COMPETITION PROMPT

Write a poem or story about a mirror struggling with the fact that she has no identity of her own. (What could this be symbolic of?)

Silver Skin


**Prologue: The Making**

****


They hammered her into shape on a moonless night.


The frame was carved from black wood that bled when cut, soaked in the sorrow of the tree it came from. A tree that had grown alone, twisted, forgotten in a graveyard where no one buried their dead properly. Its roots had feasted on secrets and rot. Its bark bore curses like rings in its age. The wood creaked as it was carved, as if still alive—grieving its own transformation.


The glass was poured, not molded—poured from silver melted down from coins stolen off the dead. Thirteen pieces exactly, pried from beneath tongues and coffin-linings. The alchemist who mixed the silver wore gloves soaked in vinegar to keep the screams from clinging to his skin. He dared not look into the molten pool as it cooled. He said later it bubbled like it was breathing.


No one spoke during her creation.
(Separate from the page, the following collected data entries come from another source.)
(** Source: src/xiosim/zesto-core.cpp:118-121 new_action_id. *)
Definition next_action_id (g : Z) : Z := u64 (g + 1).

(** ** Loads *)

(** Source: src/xiosim/ZPIPE-exec/exec-DPM.cpp:2303-2306 LDQ_available. *)
Definition LDQ_available (q : ldq) : bool := LDQ_num q <? LDQ_size q.

(** Source: src/xiosim/ZPIPE-exec/exec-DPM.cpp:2794-2806 is_senior_STQ_entry_valid. *)
Definition is_senior_STQ_entry_valid (e : STQ_t) : bool :=
  bool_decide (sta e ≠ None) || bool_decide (std e ≠ None) || s_first_byte_requested e || s_last_byte_requested e.

(** Source: src/xiosim/ZPIPE-exec/exec-DPM.cpp:2308-2326 LDQ_insert. *)
Definition LDQ_insert (x : t) (p : ptr) (d : decode_t) : result t :=
  let q := loads x in
  let color := moddec (STQ_tail (stores x)) (STQ_size (stores x)) in
  let* e := aget (STQ (stores x)) color in
  let '(id, g) := if is_senior_STQ_entry_valid e then (s_action_id e, global_action_id x)
                  else (next_action_id (global_action_id x), next_action_id (global_action_id x)) in
  let* l := aset (LDQ q) (LDQ_tail q)
              (mk_LDQ (Some p) 0 false false false false false false false false (mem_size d) false color id false TICK_T_MAX false false) in
  Ok (mk (mk_ldq (LDQ_size q) l (LDQ_head q) (modinc (LDQ_tail q) (LDQ_size q)) (LDQ_num q + 1) (<[p := LDQ_tail q]> (LDQ_index q)))
         (stores x) g).

(** Source: src/xiosim/ZPIPE-exec/exec-DPM.cpp:2329-2336 LDQ_deallocate. *)
Definition LDQ_deallocate (q : ldq) (p : ptr) : result ldq :=
  let* l := amodify (LDQ q) (LDQ_head q) (set_l_uop None) in
  Ok (mk_ldq (LDQ_size q) l (modinc (LDQ_head q) (LDQ_size q)) (LDQ_tail q) (LDQ_num q - 1) (<[p := -1]> (LDQ_index q))).

(** Source: src/xiosim/ZPIPE-exec/exec-DPM.cpp:2338-2349 LDQ_squash. *)
Definition LDQ_squash (q : ldq) (p : ptr) : result ldq :=
  let i := LDQ_index_of q p in
  let* _ := guard_or ((0 <=? i) && (i <? LDQ_size q)) AssertFail in
  let* e := aget (LDQ q) i in
  let* _ := guard_or (bool_decide (l_uop e = Some p)) AssertFail in
  let* l := aset (LDQ q) i LDQ_zero in
  let* _ := guard_or (0 <=? LDQ_num q - 1) AssertFail in
  Ok (mk_ldq (LDQ_size q) l (LDQ_head q) (moddec (LDQ_tail q) (LDQ_size q)) (LDQ_num q - 1) (<[p := -1]> (LDQ_index q))).

(** ** Stores *)

(** Source: src/xiosim/ZPIPE-exec/exec-DPM.cpp:2350-2353 STQ_empty. *)
Definition STQ_empty (s : stq) : bool := STQ_senior_num s =? 0.

(** Source: src/xiosim/ZPIPE-exec/exec-DPM.cpp:2355-2359 STQ_available. *)
Definition STQ_available (s : stq) : bool := STQ_senior_num s <? STQ_size s.
#[local] Instance none_mem : StoreMem none_pool := {
  DL1_enqueuable _ _ := Ok true;
  DTLB_enqueuable _ _ := Ok true;
  repeater_enqueuable := repeater_none_enqueuable;
  DL1_enqueue m b r := Ok (mk_none (mk_sent DL1_unit b r :: none_sent m));
  DTLB_enqueue m r := Ok (mk_none (mk_sent DTLB_unit false r :: none_sent m));
  repeater_enqueue := repeater_none_enqueue;
  DL1_addr_shift _ := 6
}.

(** The caches answer as those of [pool]; of the repeater nothing is promised. *)
#[local, refine] Instance none_laws : StoreMemLaws none_pool := { unanswered m := none_sent m; mem_ok _ := True; repeater_waits := False }.
Proof. all: done. Defined.

#[local, refine] Instance none_answers : StoreMemAnswers none_pool :=
  { take m n := (λ q, (q, mk_none (delete n (none_sent m)))) <$> none_sent m !! n }.
Proof.
  intros m n q m' _ E. destruct (none_sent m !! n) as [q'|] eqn:Eq; [|done]. simpl in E. injection E as <- <-. split; [done|].
  simpl. by apply delete_Permutation.
Defined.

(** The run of [demo_events] on a core with the stub. *)
Definition none_state : t * none_pool := match run_events true demo_events (create 2 2, mk_none []) with Ok w => w | Fault _ => (create 2 2, mk_none []) end.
The silence wasn’t reverence. It was fear. Even the fire seemed to whisper warnings as it hissed and snapped in the forge, casting unnatural shadows that slithered like worms along the floor.


She was not made to reflect beauty.


She was made to remember.


And remembrance has a price.


The first face she held in her cold glass was that of a dying man—pale, wild-eyed, the edge of a blade still wet in his hand. Blood trailed from his lips, painting the bottom rim of her reflection with red. He looked into her with eyes that begged for salvation, for forgiveness, for something more.


But she had nothing to give.


And so she watched him die, helpless. Silent. A soul with no mouth.


It left something behind in her. Not a ghost, but an impression—a smear of agony that never quite faded. His pain hung in her silver like a breath caught on the verge of a scream.


She learned, then, that she could trap moments—echoes. Not sound. Not speech. But feeling. Pain. Fear. Regret. These things soaked into her silver like water into cloth, and they stayed. Every sorrow left a residue. Every secret became a stain.


She remembered everything she was shown, but nothing of herself.


There were no mirrors for mirrors. Nothing to reflect her reflection back. She did not know what she looked like, or what she was becoming.


And worse—there was a growing awareness that maybe, just maybe, she wasn’t hollow.


Not anymore.


Centuries passed. Owners changed. Names changed. Some called her cursed, others called her sacred. She was worshipped once. Locked in a vault another time. Shattered once—and yet not destroyed. Pieces of her scattered, only to draw themselves together again like iron filings to a magnet, bleeding silver until she was whole.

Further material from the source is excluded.